(* ===== verification/Challenge.v ===== *)
(** * The words of a challenge

    [er-demo/api/src/challenge.ts], the message a wallet signs and its nonce;
    [reserved.ts], what the register may never hold; and the parsers of the
    ceremony's fields, [wallets.ts] and [writeHttp.ts#signatureBytes].  The
    decoding of a base58 key ([@solana/web3.js]) is a parameter. *)
From S2P Require Import Prelude Text LinkRegister.

Definition CHALLENGE_TTL_SECONDS : Z := 300.
Definition NONCE_BYTES : nat := 32.
Definition DEFAULT_ORIGIN : string := "bullsvsunicorns.fun".

(** A field of a JSON body: a string, or anything else. *)
Inductive JsonValue : Type := jstr (s : string) | jother.

(** ** The origin *)

Definition is_host_char (c : ascii) : bool := is_letter c || is_digit c || Ascii.eqb c "." || Ascii.eqb c "-".

(** [/^[A-Za-z0-9.-]{1,80}(:[0-9]{1,5})?$/]: no character of the name is a colon. *)
Definition HOST_RE (s : string) : bool :=
  let '(name, port) := cut ":" (chars s) in
  matches is_host_char 1 80 (text name) && match port with Some p => matches is_digit 1 5 (text p) | None => true end.

Definition originFrom (host : option string) : string :=
  match host with
  | None => DEFAULT_ORIGIN
  | Some host => let trimmed := trim host in if HOST_RE trimmed then trimmed else DEFAULT_ORIGIN
  end.

(** ** [Date.toISOString], seconds only *)

(** A day of the proleptic Gregorian calendar by its distance from 1970-01-01:
    the years of a 400-year era start in March. *)
Definition civil_in_era (doe : Z) : Z * Z * Z :=
  let yoe := (doe - doe / 1460 + doe / 36524 - doe / 146096) / 365 in
  let doy := doe - (365 * yoe + yoe / 4 - yoe / 100) in
  let mp := (5 * doy + 2) / 153 in
  (yoe, mp, doy - (153 * mp + 2) / 5 + 1).

Definition civil_of_days (days : Z) : Z * Z * Z :=
  let z := days + 719468 in
  let '(yoe, mp, d) := civil_in_era (z mod 146097) in
  let m := if mp <? 10 then mp + 3 else mp - 9 in
  (yoe + 400 * (z / 146097) + (if m <=? 2 then 1 else 0), m, d).

Definition year_text (y : Z) : string :=
  if (0 <=? y) && (y <=? 9999) then padded 4 y else (if y <? 0 then "-" else "+") +:+ padded 6 (Z.abs y).

Inductive range_error : Type := InvalidTime.

(** The last instant a [Date] can hold, in seconds. *)
Definition MAX_DATE_SECONDS : Z := 8640000000000.

Definition iso_text (unixSec : Z) : string :=
  let '(y, m, d) := civil_of_days (unixSec / 86400) in
  let t := unixSec mod 86400 in
  year_text y +:+ String "-" (padded 2 m +:+ String "-" (padded 2 d +:+ String "T" (padded 2 (t / 3600) +:+
    String ":" (padded 2 (t / 60 mod 60) +:+ String ":" (padded 2 (t mod 60) +:+ "Z"))))).

Definition isoSecond (unixSec : Z) : outcome range_error string :=
  if MAX_DATE_SECONDS <? Z.abs unixSec then Throw InvalidTime else Done (iso_text unixSec).

(** ** The message *)

(** A link names the handle and the account; an unlink names none. *)
Record ChallengeMessageInput : Type := mkInput {
  in_origin : string;
  in_wallet : string;
  in_face : option (string * string);
  in_nonce : string;
  in_issued : Z;
  in_expires : Z;
}.

Definition message_head (i : ChallengeMessageInput) : string :=
  match in_face i with
  | Some _ => in_origin i +:+ " wants to link your X account."
  | None => in_origin i +:+ " wants to unlink your X account."
  end.

Definition face_line (h x : string) : string := "X:       @" +:+ (h +:+ String " " (" (id " +:+ (x +:+ ")"))).

Definition message_lines (i : ChallengeMessageInput) (issued expires : string) : list string :=
  [message_head i; EmptyString; "Wallet:  " +:+ in_wallet i] ++
  (match in_face i with Some (h, x) => [face_line h x] | None => [] end) ++
  ["Nonce:   " +:+ in_nonce i; "Issued:  " +:+ issued; "Expires: " +:+ expires; EmptyString] ++
  (match in_face i with
   | Some _ =>
       ["Signing this proves you control this wallet. It is not a";
        "transaction, it moves no funds, and it costs nothing.";
        EmptyString;
        "Anyone will then be able to see that this wallet belongs to";
        "your X account, including its entire on-chain history."]
   | None =>
       ["Signing this removes your X account from this wallet. It is";
        "not a transaction, it moves no funds, and it costs nothing.";
        EmptyString;
        "It cannot undo what anyone has already seen or copied."]
   end).

Definition challengeMessage (i : ChallengeMessageInput) : outcome range_error string :=
  outcome_bind (isoSecond (in_issued i)) (fun issued =>
  outcome_bind (isoSecond (in_expires i)) (fun expires =>
  Done (unlines (message_lines i issued expires)))).

(** [b.toString(16).padStart(2, "0")] of a byte. *)
Definition hex_digit (n : Z) : ascii := ascii_of_nat (Z.to_nat (if n <? 10 then 48 + n else 87 + n)).
Definition hex_byte (b : Z) : list ascii := [hex_digit (b / 16); hex_digit (b mod 16)].

(** The nonce of the random bytes the caller drew. *)
Definition newNonce (bytes : list Z) : string := text (bytes ≫= hex_byte).

(** ** What is reserved *)

Definition RESERVED_MOCK_X_IDS : gset string := list_to_set
  ["9990000000000001"; "9990000000000002"; "9990000000000003"; "9990000000000004"; "9990000000000005"; "9990000000000006"].

Definition RESERVED_HANDLES : gset string := list_to_set
  ["bullsvsunicorns"; "bullsvunicorns"; "admin"; "administrator"; "help"; "helpdesk"; "moderator"; "official"; "security";
   "staff"; "support"; "team"].

Definition isReservedXId (x : string) (reserved : gset string) : bool := bool_decide (x ∈ reserved).
Definition isReservedHandle (h : string) (reserved : gset string) : bool := bool_decide (toLowerCase (trim h) ∈ reserved).

(** ** Wallets *)

Inductive WalletListRejection : Type := missing | empty_text | too_many | not_base58.

Definition MAX_WALLETS_PER_QUERY : Z := 64.

Section Wallets.
(** The bytes of a base58 key, or nothing where the decoder throws. *)
Context (pubkey : string -> option (list Z)).

Definition isBase58Pubkey (v : string) : bool :=
  match pubkey v with Some bytes => Nat.eqb (length bytes) 32 | None => false end.

(** [None] is a field the body does not have. *)
Definition parseWallet (raw : option JsonValue) : WalletListRejection + string :=
  match raw with
  | Some (jstr raw) =>
      let trimmed := trim raw in
      if String.eqb trimmed EmptyString then inl empty_text
      else if isBase58Pubkey trimmed then inr trimmed else inl not_base58
  | _ => inl missing
  end.

(** [new Set] keeps the first of equal elements. *)
Fixpoint distinct (ws : list string) (seen : list string) : list string :=
  match ws with
  | [] => seen
  | w :: ws => distinct ws (if decide (w ∈ seen) then seen else seen ++ [w])
  end.

Definition parseWalletList (raw : option string) : WalletListRejection + list string :=
  match raw with
  | None => inl missing
  | Some raw =>
      let parts := trim <$> split "," raw in
      if MAX_WALLETS_PER_QUERY <? Z.of_nat (length parts) then inl too_many
      else if bool_decide (parts = [EmptyString]) then inl empty_text
      else if forallb isBase58Pubkey parts then inr (distinct parts []) else inl not_base58
  end.
End Wallets.

(** ** Signatures *)

Definition sextet (c : ascii) : option Z :=
  let n := Z.of_nat (nat_of_ascii c) in
  if between "A" "Z" c then Some (n - 65)
  else if between "a" "z" c then Some (n - 71)
  else if is_digit c then Some (n + 4)
  else if Ascii.eqb c "+" then Some 62
  else if Ascii.eqb c "/" then Some 63
  else None.

(** [/^[A-Za-z0-9+\/]{86}==$/] *)
Definition SIG_RE (s : string) : bool :=
  Nat.eqb (String.length s) 88 &&
  forallb (fun c => match sextet c with Some _ => true | None => false end) (take 86 (chars s)) &&
  bool_decide (drop 86 (chars s) = ["="; "="]%char).

(** [atob]: four characters are three bytes; the spare bits of a padded pair are dropped. *)
Fixpoint bytes_of_sextets (l : list Z) : list Z :=
  match l with
  | a :: b :: c :: d :: l => [a * 4 + b / 16; b mod 16 * 16 + c / 4; c mod 4 * 64 + d] ++ bytes_of_sextets l
  | [a; b] => [a * 4 + b / 16]
  | _ => []
  end.

Definition signatureBytes (raw : option JsonValue) : option (list Z) :=
  match raw with
  | Some (jstr raw) =>
      if SIG_RE raw then
        let bin := bytes_of_sextets (omap sextet (take 86 (chars raw))) in
        if Nat.eqb (length bin) 64 then Some bin else None
      else None
  | _ => None
  end.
**********
■ WHAT YOU WILL DO ■
Your reply must contain exactly the lines from the first line of the data through the line holding "None => DEFAULT_ORIGIN", and nothing more.

■ FINAL ANSWER ■
(* ===== verification/Challenge.v ===== *)
(** * The words of a challenge

    [er-demo/api/src/challenge.ts], the message a wallet signs and its nonce;
    [reserved.ts], what the register may never hold; and the parsers of the
    ceremony's fields, [wallets.ts] and [writeHttp.ts#signatureBytes].  The
    decoding of a base58 key ([@solana/web3.js]) is a parameter. *)
From S2P Require Import Prelude Text LinkRegister.

Definition CHALLENGE_TTL_SECONDS : Z := 300.
Definition NONCE_BYTES : nat := 32.
Definition DEFAULT_ORIGIN : string := "bullsvsunicorns.fun".

(** A field of a JSON body: a string, or anything else. *)
Inductive JsonValue : Type := jstr (s : string) | jother.

(** ** The origin *)

Definition is_host_char (c : ascii) : bool := is_letter c || is_digit c || Ascii.eqb c "." || Ascii.eqb c "-".

(** [/^[A-Za-z0-9.-]{1,80}(:[0-9]{1,5})?$/]: no character of the name is a colon. *)
Definition HOST_RE (s : string) : bool :=
  let '(name, port) := cut ":" (chars s) in
  matches is_host_char 1 80 (text name) && match port with Some p => matches is_digit 1 5 (text p) | None => true end.

Definition originFrom (host : option string) : string :=
  match host with
  | None => DEFAULT_ORIGIN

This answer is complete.